Fig. 4

a Representative brightfield and fluorescence images (from three independent experiments) of U87 human glioblastoma cells (20,000 cells/well) treated with compound 15 (red, λ_em 590 nm) or 2-NBDG (green, λ_em 530 nm) (both 100 μM) with or without d-glucose (5 mM) and illuminated or not with ThorLabs M530L3 LED (10 mW, 37 J cm⁻²). Annexin V-Pacific blue (4 μg mL⁻¹) was used as an apoptosis marker (blue, λ_em 450 nm). Scale bar: 10 μm. b Flow cytometric quantification (gating: Supplementary Fig. 5) of apoptotic U87 cells after different treatments.

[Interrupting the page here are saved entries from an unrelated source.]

Lemma shape_d_confines_witness :
  ∃ rules, profile_rules [] (generate_sbpl_shape_d demo_policy NetOff None) = Some rules
  ∧ decision rules "file-read-data" (OnPath [RootDir; Normal "etc"; Normal "passwd"]) = false
  ∧ decision rules "file-read-data" (OnPath [RootDir; Normal ("a" +:+ dq +:+ "b" +:+ backslash); Normal "x"]) = true.
Proof.
  destruct (shape_d_confines demo_policy NetOff None) as (rules & H & _ & H2 & _).
  - intros w Hw. unfold demo_policy in Hw. cbn [allow_write] in Hw.
    repeat (apply elem_of_cons in Hw as [->|Hw]; [reflexivity|]). by apply not_elem_of_nil in Hw.
  - intros d Hd. unfold demo_policy in Hd. cbn [deny_resolved] in Hd. by apply list_elem_of_singleton in Hd as ->.
  - done.
  - exists rules. split; [exact H|]. split; rewrite (H2 "-data"); reflexivity.
Defined.

(** The profile shown for inspection has, on this policy, the rules of the one applied. *)
Lemma generate_shows_profile :
  (let '(template, params) := generate_sbpl_template_and_params demo_policy (NetAllowlist []) (Some 5000) in
   profile_rules params template) = profile_rules [] (generate demo_policy (NetAllowlist []) (Some 5000)).
Proof. vm_compute. reflexivity. Qed.

(** The rules of the strict modes, which the backend refuses on macOS, would leave the
    sockets of the daemons open, the container daemon's among them. *)
Lemma strict_reaches_docker policy port :
  may_connect (NetStrict []) port "network-outbound" (ToUnix (components "/var/run/docker.sock")) = true
  ∧ may_connect NetOff port "network-outbound" (ToUnix (components "/var/run/docker.sock")) = false
  ∧ generate_sbpl_template_and_params policy (NetStrict []) port = generate_sbpl_template_and_params policy NetAsk None.
Proof. done. Qed.

(** The profile depends on the write roots and the resolved denials alone: what is pushed
    to [deny_write] after loading, as the agent's own binary is, has no effect. *)
Lemma denied_lists_ignored policy policy' net port :
  allow_write policy = allow_write policy' → deny_resolved policy = deny_resolved policy' →
  generate_sbpl_template_and_params policy net port = generate_sbpl_template_and_params policy' net port.
Proof. intros E1 E2. unfold generate_sbpl_template_and_params. by rewrite E1, E2. Qed.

Data presented as mean values ± SD (n = 4 independent experiments). c Size decrease of U87-nlsCrimson 3D spheroids after variable treatments with compound 15 (100 μM) and visible light (10 mW, 37 J cm⁻²). Data presented as mean values ± SEM and normalized to the viability of untreated spheroids (n = 3 independent experiments with three technical replicates). d Representative merged brightfield and fluorescence microscope images (from three independent experiments) of U87-nlsCrimson spheroids where live cells expressed E2Crimson fluorescent protein (λ_em 645 nm, magenta). Spheroids treated with compound 15 plus light showed circumference of dead cells of ~50 μm in diameter (blue bar). Scale bar: 100 μm. P values were obtained from two-tailed unpaired t tests. Source data are available.